Williams emphasized the importance of having people with lived experiences in the room for any discussion about how to advance health equity, and that agendas should be built collaboratively in ways that prioritize community voice in decision-making, planning, and implementation. She warned to not lose sight of this piece as time goes on. “As successes happen and collaboration gets stronger, there comes an opportunity for those [in institutions] to say, ‘Oh, we don’t have time to ask the communities A, B, C, or D,’” she said. “They can forget that none of the successes happened without those residents. But that’s the sustainable piece.”

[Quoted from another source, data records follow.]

(** What pause and resume do on a socket that carries the session id in
    its [sessionId] property (the connection handler does not set it),
    when every handler runs to its end before the next event is handled:
    the frames that arrive while the session is paused are kept in
    [pendingChunks], in arrival order, and none reaches the chunk; the
    resume handler appends them to the chunk in that order and empties
    [pendingChunks]; a frame handled after the resume lands behind them.
    The resume handler of the source clears [isPaused] before it awaits
    the first replayed write, so a frame that arrives during the replay is
    not covered here. *)
Lemma on_resume_with_sessionId (E : Env) (socket : Socket)
    (msgs : list AudioMsg) (has_ack has_callback : bool) (w : World) :
  socket_sessionId socket = Some (socket_id socket) →
  truthy_string (Some (socket_id socket)) = true →
  socket_id socket ∈ sessions w →
  storage_ok w (socket_id socket) →
  isPaused (objects w !!! socket_id socket) = true →
  let sid := socket_id socket in
  let paused := pendingChunks (objects w !!! sid) ++ omap (decode E) msgs in
  let w1 := foldl (λ w msg, exec (on_audio E socket msg has_ack) w) w msgs in
  let w2 := exec (on_resume E socket has_callback) w1 in
  chunk_data w1 sid = chunk_data w sid
  ∧ pendingChunks (objects w1 !!! sid) = paused
  ∧ chunk_data w2 sid = chunk_data w sid ++ concat paused
  ∧ pendingChunks (objects w2 !!! sid) = []
  ∧ isPaused (objects w2 !!! sid) = false
  ∧ ∀ msg f,
      decode E msg = Some f → isWav f = true →
      (truthy_number (declaredRate msg) = true →
       rate_ok (default 0 (declaredRate msg))) →
      chunk_data (exec (on_audio E socket msg has_ack) w2) sid
      = chunk_data w sid ++ concat paused ++ f.
Proof.
  intros Hsid Htruthy Hlive Hok Hpaused sid paused w1 w2. subst sid.
  destruct (on_audio_paused_all E socket has_ack msgs w Hlive Hpaused)
    as (Hp1 & Hpaused1 & Hlive1 & Hd1 & Hok1).
  fold w1 in Hp1, Hpaused1, Hlive1, Hd1, Hok1.
  destruct (on_resume_spec E socket (socket_id socket) has_callback w1
              Hsid Htruthy Hlive1 (Hok1 Hok))
    as (w2' & Hrun2 & Hok2 & Hd2 & Hp2 & Hpaused2 & Hs2).
  assert (w2 = w2') as -> by (subst w2; unfold exec; by rewrite Hrun2).
  split_and!; try done.
  - rewrite Hd2, Hd1, Hp1. reflexivity.
  - intros msg f Hdec Hwav Hrate.
    rewrite (on_audio_recording E socket msg has_ack w2' f); try done.
    + rewrite Hd2, Hd1, Hp1. fold paused. by rewrite app_assoc.
    + by rewrite Hs2.
Qed.

(** C4.  On the socket as the server has it - the [sessionId] property
    is not set - the client asks for a pause, sends a frame [A] of half a
    second and a frame [B], and asks to resume.  The pause is answered
    with "No session ID found" and the session is not paused: both frames
    are acknowledged as received, not buffered, and appended to the chunk
    as they come, [pendingChunks] stays empty, and the chunk is submitted
    for transcription after each of them, inside the pause.  The resume
    gets the same answer and replays nothing. *)
Theorem pause_holds_no_frame_back :
  let A := wav_frame (Z.to_nat 16000) 1 in
  let B := wav_frame 20 2 in
  let refused := Ack "s1" (PResult false "No session ID found" None None) in
  let w1 := exec (on_pause client true) (connected E_up) in
  let w2 := exec (on_audio E_up client (frame_msg A None) true) w1 in
  let w3 := exec (on_audio E_up client (frame_msg B None) true) w2 in
  let w4 := exec (on_resume E_up client true) w3 in
  log w1 = log (connected E_up) ++ [refused]
  ∧ isPaused (objects w1 !!! "s1") = false
  ∧ chunk_data w2 "s1" = A
  ∧ chunk_data w3 "s1" = A ++ B
  ∧ pendingChunks (objects w3 !!! "s1") = []
  ∧ filter (λ e, is_emit e = true) (log w3)
    = [refused;
       Ack "s1" (PAudioAck "received" 16000);
       Emit "s1" "transcript" (PTranscript "hello" true "groq" 2 1700000000007);
       Ack "s1" (PAudioAck "received" 20);
       Emit "s1" "transcript" (PTranscript "hello" true "groq" 2 1700000000014)]
  ∧ count is_groq (log w3) = 2%nat
  ∧ log w4 = log w3 ++ [refused]
  ∧ chunk_data w4 "s1" = chunk_data w3 "s1".
Proof. vm_compute. split_and!; reflexivity. Qed.

(** ** Further facts about the code *)

(** For every chunk with [n] data bytes whose file holds a header,
    [updateWavHeader] succeeds and leaves [28 + n] in the RIFF size field
    at offset 4 and [n] in the data size field at offset 40; the length of
    the file and every byte after the header are unchanged. *)
Theorem patched_header_fields (file : list Z) (n : Z) :
  (44 ≤ length file)%nat → 0 ≤ n → n + 28 < 2 ^ 32 →
  ∃ file', updateWavHeader_content file n = (file', true)
    ∧ readUInt32LE 4 file' = Some (28 + n)
    ∧ readUInt32LE 40 file' = Some n
    ∧ length file' = length file
    ∧ drop 44 file' = drop 44 file.
Proof. apply updateWavHeader_content_fields. Qed.

Lemma patched_header_fields_witness :
  ∃ file', updateWavHeader_content (replicate 50 7) 6 = (file', true)
    ∧ readUInt32LE 4 file' = Some (28 + 6)
    ∧ readUInt32LE 40 file' = Some 6
    ∧ length file' = length (replicate 50 7 : list Z)
    ∧ drop 44 file' = drop 44 (replicate 50 7).
Proof.
  apply (patched_header_fields (replicate 50 7) 6).
  - vm_compute. lia.
  - lia.
  - lia.
Defined.
Lemma failed_inserts_go_round q e k :
  forall s d,
    dbInstance s = true ->
    console s = installed_once ->
    pending s = q ++ [TsaveLog d] ->
    let sk := run (repeat (EvRun (List.length q) (Abort e)) k) s in
    (exists d', pending sk = q ++ [TsaveLog d'])
    /\ trace sk
       = trace s
         ++ List.concat (repeat [Output ChError [VStr "Failed to save log to DB"; e];
                            Output ChError [VStr "Database error:"; e]] k)
    /\ idb sk = idb s.
Proof.
  induction k as [|k IH]; intros s d D K P.
  - cbn [repeat run fold_left List.concat]. rewrite app_nil_r.
    split; [exists d; exact P | split; reflexivity].
  - change (run (repeat (EvRun (List.length q) (Abort e)) (S k)) s)
      with (run (repeat (EvRun (List.length q) (Abort e)) k)
                (step (EvRun (List.length q) (Abort e)) s)).
    destruct (failed_insert_is_reported_by_an_insert q d [] e s D K P)
      as (D1 & K1 & P1 & T1 & I1).
    destruct (IH _ _ D1 K1 P1) as (Hp & Ht & Hd).
    split; [exact Hp | split].
    + rewrite Ht, T1. cbn [repeat List.concat]. now rewrite <- !app_assoc.
    + now rewrite Hd.
Qed.

(** [X22] With the interceptors installed once and the store open, an
    insert of [saveLog] that fails is reported twice: by [saveLog] on the
    original error channel, and by [dbInstance.onerror] with
    [console.error], which is captured and becomes the next insert.  While
    inserts keep failing, one captured console call therefore never comes
    to rest: after any number of failed inserts one more is waiting, two
    more lines have been printed for each, and nothing has been stored. *)
Theorem failing_inserts_keep_reporting (k : nat) (c : Chan)
  (args : list Value) (d : LogDraft) (e : Value) (s : State) :
  dbInstance s = true ->
  console s = installed_once ->
  intercepted c args (now s) = Some d ->
  let m := List.length (pending s) in
  let sk := run (EvConsole c args :: repeat (EvRun m (Abort e)) k) s in
  (exists d', pending sk = pending s ++ [TsaveLog d'])
  /\ trace sk
     = trace s ++ Output c args
       :: List.concat (repeat [Output ChError [VStr "Failed to save log to DB"; e];
                          Output ChError [VStr "Database error:"; e]] k)
  /\ idb sk = idb s.
Proof.
  intros D K I m sk.
  pose proof (console_call_installed_once c args d s K (or_introl D) I) as E.
  change sk with (run (repeat (EvRun (List.length (pending s)) (Abort e)) k)
                      (console_call c args s)).
  rewrite E.
  destruct (failed_inserts_go_round (pending s) e k
              (set_pending (pending s ++ [TsaveLog d]) (emit (Output c args) s))
              d D K eq_refl) as (Hp & Ht & Hd).
  split; [exact Hp | split].
  - rewrite Ht. cbn [trace set_pending emit]. now rewrite <- app_assoc.
  - exact Hd.
Qed.

Lemma failing_inserts_keep_reporting_witness :
  let s := run [EvInstall; EvInitDB; EvOpenSuccess] (fresh IDB.empty 0) in
  idb (run (EvConsole ChLog [VStr "x"] :: repeat (EvRun 0 (Abort VNull)) 4) s)
  = IDB.empty.
Proof.
  exact (proj2 (proj2 (failing_inserts_keep_reporting 4 ChLog [VStr "x"]
    (draft 0 INFO "x" None []) VNull
    (run [EvInstall; EvInitDB; EvOpenSuccess] (fresh IDB.empty 0))
    eq_refl eq_refl eq_refl))).
Defined.
Lemma createPage_names_from_given_path_witness :
  pageSchema (internalPage page_foo (sample_store ∅)) = None
  ∧ kebabCase (PageInput.path page_foo) ≠ EmptyString
  ∧ ∃ payload,
      createPage page_foo None None (sample_store ∅) empty_state
      = (Action (CREATE_PAGE None None payload), empty_state)
      ∧ Page.jsonName payload = "foo.json"
      ∧ Page.internalComponentName payload = "Componentfoo".
Proof.
  split; [reflexivity|]. split; [discriminate|].
  destruct (createPage_names_from_given_path (E := sample_env) page_foo
              None None (sample_store ∅) empty_state ltac:(reflexivity))
    as (payload & Heq & _ & Hnames).
  exists payload. split; [exact Heq|].
  destruct (Hnames ltac:(discriminate)) as (-> & ->). by split.
Defined.

Lemma createPage_defaults_witness :
  pageSchema (internalPage page_foo (sample_store ∅)) = None
  ∧ ∃ payload,
      createPage page_foo None None (sample_store ∅) empty_state
      = (Action (CREATE_PAGE None None payload), empty_state)
      ∧ Page.layout payload = None
      ∧ Page.context payload = VObject [].
Proof.
  split; [reflexivity|].
  destruct (createPage_defaults (E := sample_env) page_foo None None
              (sample_store ∅) empty_state ltac:(reflexivity))
    as (payload & Heq & Hlayout & _ & Hcontext).
  exists payload. split; [exact Heq|]. by rewrite Hlayout, Hcontext.
Defined.

Lemma createPage_path_begins_with_slash_witness :
  pageSchema (internalPage page_foo (sample_store ∅)) = None
  ∧ ∃ payload,
      createPage page_foo None None (sample_store ∅) empty_state
      = (Action (CREATE_PAGE None None payload), empty_state)
      ∧ no_initial_slash (Page.path payload) = false.
Proof.
  split; [reflexivity|].
  destruct (createPage_path_begins_with_slash (E := sample_env) page_foo
              None None (sample_store ∅) empty_state ltac:(reflexivity))
    as (payload & Heq & Hslash & _).
  by exists payload.
Defined.
(** ** Further properties of the converters and the dispatcher *)

(** Case analysis on a record: its descriptor pointer, and for each accessor
    whether the aggregation has it and whether it fails. *)
Ltac record_cases record :=
  destruct record as
    [[?d|] ?labels [[[?mn [?e|]]|] [[?mx [?e|]]|] [[?sm [?e|]]|]
                    [[?ct [?e|]]|]]];
  unfold Record_, aggregation.as_MinMaxSumCount, aggregation.as_Sum,
    aggregation.implements_MinMaxSumCount, aggregation.implements_Sum,
    method_error in *;
  cbn [metricsdk.Descriptor metricsdk.Labels metricsdk.Aggregation
       aggregation.method_Min aggregation.method_Max aggregation.method_Sum
       aggregation.method_Count] in *.

(** Runs the converters on the accessor results at hand. *)
Ltac run :=
  cbv [sum minMaxSumCount minMaxSumCountValues mbind mret M_bind M_ret access
       emit deref not_nil aggregation.Sum.Sum aggregation.MinMaxSumCount.Min
       aggregation.MinMaxSumCount.Max aggregation.MinMaxSumCount.Sum
       aggregation.MinMaxSumCount.Count app ErrUnimplementedAgg accesses
       invocations trace omap fst snd] in *.

(** [minMaxSumCountValues] never panics, and it returns a nil error exactly
    when each of the four accessors returns a nil error; the four values are
    then the ones the accessors returned. *)
Theorem minMaxSumCountValues_nil_error a mn mx sm ct :
  (∃ r, (minMaxSumCountValues a).2 = Returns r) ∧
  ((minMaxSumCountValues a).2 = Returns (mn, mx, sm, ct, None) ↔
   aggregation.MinMaxSumCount.Min a = (mn, None) ∧
   aggregation.MinMaxSumCount.Max a = (mx, None) ∧
   aggregation.MinMaxSumCount.Sum a = (sm, None) ∧
   aggregation.MinMaxSumCount.Count a = (ct, None)).
Proof.
  destruct a as [[v1 [e1|]] [v2 [e2|]] [v3 [e3|]] [v4 [e4|]]]; simpl;
    (split; [eexists; reflexivity|]); naive_solver.
Qed.

Section DispatcherExtras.
Context {consts : Constants}.
(** * Semblance: the NE (New Executable) table decoders and the symbol demangler

    A shallow embedding of [ne_header.c]: the entry table decoder
    ([get_entry_table]), the name table reader ([read_res_name_table]), the
    specfile writer and reader ([print_specfile], [load_exports]) and the
    C++ name demangler ([demangle_protection], [demangle_type], [demangle]),
    and with them the reader of the header and of the tables of a module
    ([readne], [get_import_module_table]) and the printers of the header
    flags and of the exports ([print_flags], [print_os2flags],
    [print_export]).

    Conventions of the embedding.
    - C integers ([int], [byte], [word], [char]) are [Z]; a [char] or a
      [byte] stored in memory or in a file is an [ascii] and [Zc] gives its
      value in [0, 255].  The only arithmetic done on characters is range
      tests and the low three bits of a difference, which are the same for
      signed and unsigned [char].  The [int] that counts the entries of a
      table stays in the range of [int]: a sum outside of it is a fault of
      the run ([Err Overflow]).
    - A [char *] into a NUL terminated string is the list of the characters
      from the pointee up to, and without, the terminator: [[]] is a pointer
      to the terminator itself.  Reading behind the terminator, reading in
      front of the first character and using the result of a failed [strstr]
      or [strchr] are faults of the run ([Err]); they are not given a value.
      A number computed from such a result is a fault where it is used; the
      inner call of [demangle_protection], whose number is not used, goes on.
    - The [FILE *f], the standard error stream and the files on disk are
      explicit state, threaded through a state and error monad.
    - [strcat] on the local [char buffer[1024]] of [demangle] is list append;
      the capacity of the array is not part of the embedding: the value of
      [demangle] is the text that the calls of [strcat] write, and it is what
      the C function returns when the array holds the text ([fits_buffer]).
    - [malloc], [calloc] and [realloc] are taken to return the memory asked
      for.
    - The standard output stream is the list of the characters written to
      it. *)

From Stdlib Require Import ZArith List Ascii String Bool Lia.
Import ListNotations.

5) Continue to work together, even when a specific project is over
The coalition’s work led to tangible improvements in housing and asthma admissions. Equally important, the relationships developed during this work have continued to grow and spark new collaborations. All of Cone Health’s medical residents now learn about the history of redlining in Greensboro and go to Cottage Grove to learn a little bit about the realities their patients face. Pinder continues to attend resident meetings in Cottage Grove (Colville has since left Cone Health), and she continues to carry what she learns there back to the health system. For example, she was a major force pushing the health system to get a mobile community clinic into Cottage Grove for COVID testing during the pandemic after residents said they couldn’t get to the only testing locations in the city’s center.
Building trust between Cone Health and residents in Greensboro is an ongoing process that didn’t begin or end with the work in Cottage Grove. But each action taken builds on the last, slowly creating a foundation, brick by brick. Show up and listen. Stay when it’s hard. Follow a community’s lead. Deploy resources. And repeat, understanding that the work—of both advancing health equity and building trust—doesn’t end when a project does.